Another major limitation is the lack of currently available human research data in molecular imaging. Radiolabelled molecular probes can exert drug-like effects, and toxicity must be considered. Strict regulatory standards and safety clinical trials are required before molecular probes can be used in human research. Cost is another critical issue facing molecular imaging, including the costs of imaging machines, materials to produce imaging agents, and clinical trials. These practical issues must be addressed before molecular imaging can be safely and effectively implemented in clinical practice.
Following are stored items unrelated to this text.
(** * tab-stash: the cache client (src/cache-client.ts)

    A shallow embedding of the [Cache] class and of the process-wide
    [CACHES] registry.  JavaScript objects have identity and are mutated in
    place, so the embedding keeps them in typed stores addressed by
    references: a [CacheEntry] handed out by [get] is a reference into the
    entry store, and "the same object" means "the same reference". *)

From stdpp Require Import gmap strings list fin_maps.

Local Open Scope string_scope.
Local Open Scope list_scope.

(** References into one of the object stores. *)
Abbreviation ref := positive (only parsing).

(** ** Data model *)

(** Modelled from the spec: the [Message] type is declared in
    [./cache-proto], which is not part of the sources at hand.  The wire
    shape is the three-field record [{type, key, value?}]; the tag is kept
    as a raw string because the listener has a [default] branch for tags
    outside the protocol, and a missing [value] reads as [undefined]. *)
Module Message.
Record t {Content : Type} : Type :=
  mk { type : string; key : string; value : option Content }.
Arguments t : clear implicits.
Arguments mk {Content} type key value.
End Message.

(** [{type: 'fetch', key}] *)
Definition Fetch {Content} (key : string) : Message.t Content :=
  Message.mk "fetch" key None.
(** [{type: 'entry', key, value}] *)
Definition Entry {Content} (key : string) (value : Content) : Message.t Content :=
  Message.mk "entry" key (Some value).
(** [{type: 'expiring', key}] *)
Definition Expiring {Content} (key : string) : Message.t Content :=
  Message.mk "expiring" key None.

(** [type CacheEntry<Content> = {key, value: Content | undefined, requested}] *)
Module CacheEntry.
Record t {Content : Type} : Type :=
  mk { key : string; value : option Content; requested : bool }.
Arguments t : clear implicits.
Arguments mk {Content} key value requested.
End CacheEntry.

(** The private fields of a [Cache] object.  [_local_cache] is a [Map] owned
    by the object and never handed out, so it is kept inline; its values are
    references to the entry objects. *)
Record Cache : Type :=
  mkCache { _local_cache : gmap string ref; _name : string; _service : ref }.

(** A [browser.runtime.Port]: its name, what has been posted on it (oldest
    first) and the [Cache] objects whose constructor subscribed a listener.
    The port belongs to the browser, not to this program; following the
    spec's transport contract it takes every message it is given. *)
Record Port {Content : Type} : Type :=
  mkPort { port_name : string;
           posted : list (Message.t Content);
           onDisconnect : list ref;
           onMessage : list ref }.
Arguments Port : clear implicits.
Arguments mkPort {Content} port_name posted onDisconnect onMessage.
Human research is critical before the clinical implementation of molecular imaging can be achieved. Fundamentally, human arteries differ from animal arteries, and research using animal models may not apply. For example, in mice, the arterial intima consists of only endothelium overlying the internal elastic lamina, lacking smooth muscle cells or connective tissues found in humans113; the tunica media is also less thick and the vasa vasorium is absent, which explains the absence of ingrowth neovessels into atherosclerotic lesions114. Thus, in mice, monocyte recruitment in the early stages of development must predominate to form the intimal layer115,116. In humans, proliferation markers expressed by cells in the intimal layer and the proliferation of resident macrophages may contribute to the early inflammatory response, leading to the expansion of early lesions in humans but not mice117. There is also controversy about the role of macrophage scavenger receptor (MSR-1) expression in atherogenesis and its effect on lesion composition and area, which appears to differ in different mouse models118. Given the limitations of animal models, research in humans is a critical step to undertake before precision molecular imaging can be adopted in humans.

Another major challenge in targeting senescence/inflammation will be differentiating the physiological versus pathological effects of senescence. Normal senescence and inflammation play important physiological roles in maintaining tissue homeostasis119, remodeling, repair120, wound healing121, and limiting tumor cell transformation122. In this context, senescence is an endogenous pro-resolving mechanism that, when dysregulated or when senescent cells are not cleared efficiently, may lead to sustained inflammation or damage123. Therefore, determining the pathological level of senescence/inflammation or the threshold for intervention is the next critical, pertinent question for targeting cellular senescence123.